All of them froze for the tick of a handful of seconds, deciding whether to seek cover or go to Duncan’s rescue.
In fact, Titan, the club’s manager, reached Duncan before any of them moved.
“Hartley, with me,” Beaufort called as they darted off after the shooter who circled the building in a practiced clip towards the kitchens and the gardens beyond, which proved the fellow was not drunk, while Richard, Thompson, and Titan attempted to stop the bleeding.
Alexander had darted off towards the female entrance to meet up with Beaufort and Hartley in the back.
Graham kept the onlookers away from their efforts to save Lord Duncan.
“It was the man who purposely bumped into us,” Thompson declared, as he ripped his cravat from his clothes to staunch the bleeding.
“We should move his lordship inside,” Titan ordered. “Mrs. Dove-Lyon is quite knowledgeable in such matters, but someone should fetch a surgeon.”
“I will go,” Richard declared. “Rheem is likely with his mistress.” Richard did not wait for their agreement.
He was at a run.
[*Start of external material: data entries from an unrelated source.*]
(** The directory entries, and the open files with the [flock] each holds. A mapping
    keeps its file as an open descriptor does. *)
Record fsys : Type := mkFsys {
  fs_region : option ino;
  fs_lock : option ino;
  fs_fds : gmap fd (ino * option lock)
}.

Definition dir (σ : fsys) (p : fpath) : option ino :=
  match p with RegionFile => fs_region σ | LockFile => fs_lock σ end.
Definition set_dir (σ : fsys) (p : fpath) (o : option ino) : fsys :=
  match p with
  | RegionFile => mkFsys o (fs_lock σ) (fs_fds σ)
  | LockFile => mkFsys (fs_region σ) o (fs_fds σ)
  end.
Definition set_fds (σ : fsys) (fds : gmap fd (ino * option lock)) : fsys :=
  mkFsys (fs_region σ) (fs_lock σ) fds.

(** Inode numbers in use: named, or held open. *)
Definition used (σ : fsys) (i : ino) : bool :=
  bool_decide (fs_region σ = Some i) || bool_decide (fs_lock σ = Some i)
  || existsb (fun e => fst e =? i)%nat (snd <$> map_to_list (fs_fds σ)).

(** Does a descriptor other than [d] hold a lock on the file [i] that satisfies [P]? *)
Definition other_lock (σ : fsys) (d : fd) (i : ino) (P : lock -> bool) : bool :=
  existsb (fun '(d', (i', m)) => negb (d' =? d)%nat && (i' =? i)%nat
                                 && match m with Some m => P m | None => false end)
    (map_to_list (fs_fds σ)).

(** ** Programs of system calls *)

Inductive fsp (A : Type) : Type :=
| FRet (a : A)
(** [OpenOptions::open], with [create(true)] or not: the descriptor and its file *)
| FOpen (p : fpath) (create : bool) (k : option (fd * ino) -> fsp A)
(** [flock(LOCK_EX | LOCK_NB)], [flock(LOCK_UN)] and the blocking [flock(LOCK_SH)] *)
| FLockEx (d : fd) (k : bool -> fsp A)
| FUnlock (d : fd) (k : fsp A)
| FLockSh (d : fd) (k : bool -> fsp A)
| FUnlink (p : fpath) (k : fsp A)
| FStat (p : fpath) (k : option ino -> fsp A)
| FClose (d : fd) (k : fsp A)
(** work on the mapping: [None], or the error it reports *)
| FTry (k : option Error -> fsp A).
The only man Richard had ever come to call “father” had been shot and could die.
Despite sometimes despising Lord Macdonald Duncan for taking him from his home, Richard did not wish to lose the man from his life.
“You will come to live with me and my wife for a time, boy,” Duncan had said.
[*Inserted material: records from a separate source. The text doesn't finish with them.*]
(** * A model of generate_report.py (TRX test results to an HTML report)

    The script is modelled function by function.  Text is modelled as
    Stdlib strings of 8-bit characters; character classes ([\d], [\s],
    [str.strip], [int()], [float()]) are modelled on their ASCII members.
    A Python [float] is modelled by its exact value as a rational number,
    every arithmetic operation and every conversion being rounded to
    binary64 (round to nearest, ties to even) by [round64q]; infinities and
    NaN are separate constructors.  The sign of a floating-point zero is
    not modelled. *)

From Stdlib Require Import String Ascii List Bool ZArith QArith Qround Qabs Qpower Lqa Lia.
From Stdlib Require Import Permutation Sorted.
From Stdlib Require Import DecimalString.
Import ListNotations.
Open Scope string_scope.

(* ------------------------------------------------------------------ *)
(** ** Characters and strings *)

Definition chr (n : nat) : ascii := ascii_of_nat n.

Definition is_digit (c : ascii) : bool :=
  let n := nat_of_ascii c in (48 <=? n)%nat && (n <=? 57)%nat.

Definition digit_val (c : ascii) : Z := Z.of_nat (nat_of_ascii c - 48).

(** Whitespace as CPython's [Py_UNICODE_ISSPACE] on the ASCII range:
    tab, newline, vertical tab, form feed, carriage return, the four
    separators 0x1c..0x1f and space. *)
Definition is_space (c : ascii) : bool :=
  let n := nat_of_ascii c in
  ((9 <=? n) && (n <=? 13))%nat || ((28 <=? n) && (n <=? 32))%nat.

Definition lower (c : ascii) : ascii :=
  let n := nat_of_ascii c in
  if ((65 <=? n) && (n <=? 90))%nat then chr (n + 32) else c.

Definition chars (s : string) : list ascii := list_ascii_of_string s.
Definition str (l : list ascii) : string := string_of_list_ascii l.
Naturally, Richard had protested, but Duncan simply put his arms about Richard’s spindly body and tugged him into his embrace.
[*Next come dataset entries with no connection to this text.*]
Definition caps_top1 : Collaborators :=
  {| Trainer := nat;
     Stats := list (string * Q);
     ppo_generate := Toy.generate_echo;
     tokenizer_decode := Toy.decode;
     eos_token_id := 50256;
     classifier := classify_top1;
     ppo_step := λ t _ _ _ _ _, (Ok [("ppo/loss", 1 # 2)], S t);
     ppo_log_stats := λ t _ _ _, (Ok tt, t) |}.

Definition w2_top1 : World caps_top1 :=
  set_batch caps_top1 Toy.batch2 (initial_world caps_top1 0%nat Toy.rng).

(** Batches that a collator would not build: no query texts, and fewer
    query texts than query tensors. *)
Definition w_no_query : World Toy.caps :=
  set_batch Toy.caps {[ "input_ids" := Toy.queries2 ]} Toy.w0.

Definition w_one_query : World Toy.caps :=
  set_batch Toy.caps
    {[ "input_ids" := Toy.queries2; "query" := [PStr "I loved"] ]} Toy.w0.

Definition w_no_ids : World Toy.caps :=
  set_batch Toy.caps {[ "query" := [PStr "I loved"] ]} Toy.w0.

End Samples.

(** ** Tokenising a row (source lines 46-51) *)

(** The tokenizer that [build_dataset] loads for itself: [encode] may
    raise, [decode] turns token ids into text. *)
Record Tokenizer := {
  tok_encode : pyval → result tensor;
  tok_decode : tensor → string;
}.

(** [l[:stop]] with Python's rule for a negative or too large stop. *)
Definition slice_to {A} (stop : Z) (l : list A) : list A :=
  let n := Z.of_nat (length l) in
  let s := if stop <? 0 then Z.max 0 (stop + n) else Z.min stop n in
  take (Z.to_nat s) l.

(** [input_size()]: a draw from NumPy's generator, as in
    [call_sampler], outside the world of the loop. *)
Definition call_input_size (input_size : LengthSampler) (r : Rng)
  : result Z * Rng :=
  match choice input_size r with
  | Some v => (Ok v, advance r)
  | None => (Err ValueError, r)
  end.

(** [tokenize(sample)]: the review is encoded first, then the length
    is drawn, then the slice is stored under ["input_ids"], read back
    and decoded into ["query"]; the row is returned. *)
Definition tokenize (tok : Tokenizer) (input_size : LengthSampler)
    (sample : gmap string pyval) (r : Rng)
  : result (gmap string pyval) * Rng :=
  match rbind (getitem "review" sample) (tok_encode tok) with
  | Err e => (Err e, r)
  | Ok ids =>
      match call_input_size input_size r with
      | (Err e, r') => (Err e, r')
      | (Ok n, r') =>
          let sample1 :=
            <["input_ids" := PTensor (slice_to n ids)]> sample in
          match rbind (getitem "input_ids" sample1) as_tensor with
          | Err e => (Err e, r')
          | Ok input_ids =>
              (Ok (<["query" := PStr (tok_decode tok input_ids)]> sample1),
               r')
          end
      end
  end.

(** The defaults of [build_dataset]'s signature, used by the call of
    line 59. *)
Definition input_min_text_length : Z := 2.
Definition input_max_text_length : Z := 8.
Definition input_size : LengthSampler :=
  LengthSampler_init input_min_text_length input_max_text_length.

(** A row that [tokenize] returned. *)
Definition tokenized (tok : Tokenizer) (d : gmap string pyval) : Prop :=
  ∃ sample r r', tokenize tok input_size sample r = (Ok d, r').

Module Reviews.

(** A tokenizer with one token per character. *)
Definition tok : Tokenizer :=
  {| tok_encode := λ v,
       match v with
       | PStr s => Ok ((λ c, Z.of_nat (Ascii.nat_of_ascii c))
                         <$> String.list_ascii_of_string s)
       | _ => Err TypeError
       end;
     tok_decode := Toy.decode |}.

Definition row1 : gmap string pyval :=
  {[ "review" := PStr "I loved this film"; "label" := PInt 1 ]}.
Definition row2 : gmap string pyval :=
  {[ "review" := PStr "Bad"; "label" := PInt 0 ]}.
Definition row_no_review : gmap string pyval :=
  {[ "text" := PStr "I loved this film"; "label" := PInt 1 ]}.

(** The first row as [tokenize] returns it. *)
Definition tokenized1 : gmap string pyval :=
  match tokenize tok input_size row1 Toy.rng with
  | (Ok d, _) => d
  | (Err _, _) => ∅
  end.

End Reviews.

Module Faults.

(** Collaborators whose logging sink raises. *)
Definition caps_unlogged : Collaborators :=
  {| Trainer := nat;
     Stats := list (string * Q);
     ppo_generate := Toy.generate_echo;
     tokenizer_decode := Toy.decode;
     eos_token_id := 50256;
     classifier := Toy.classify_ranked;
     ppo_step := λ t _ _ _ _ _, (Ok [("ppo/loss", 1 # 2)], S t);
     ppo_log_stats := λ t _ _ _, (Err (RuntimeError "tracker offline"), t) |}.

Definition w0_unlogged : World caps_unlogged :=
  initial_world caps_unlogged 0%nat Toy.rng.

End Faults.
Never once had his mother or father held him thusly.
“You’ll have a home with me, and, if you are willing, I have a wee bit of a daughter, who could use the strength and caring of an older brother.
” Duncan had spoken no ill words about Richard’s own parents, though he could have spoken to their depravity and their lack of parent kindness.
Instead, “I pray you will agree,” Duncan had continued.
“My Theodora desperately requires someone to assist her in learning to read and how to perform as a lady.”
Duncan and Lady Elsbeth had been the ones not only to see to his education and his needs for food and shelter, but also to turning him into a man.
Teaching him how to conduct himself in society and how to defend himself and others.
Lady Elsbeth had also discovered Richard’s interest in astronomy and had fostered it.
She had had a telescope purchased just for him, and the two of them would watch the night sky for hours and talk about so many things he had never understood until he had come to live with the Duncans.
He owed Duncan his life. They all did. Duncan’s presence held them all together.
A rag-tag family, but family, nevertheless.
The man was the only constant in Richard’s life.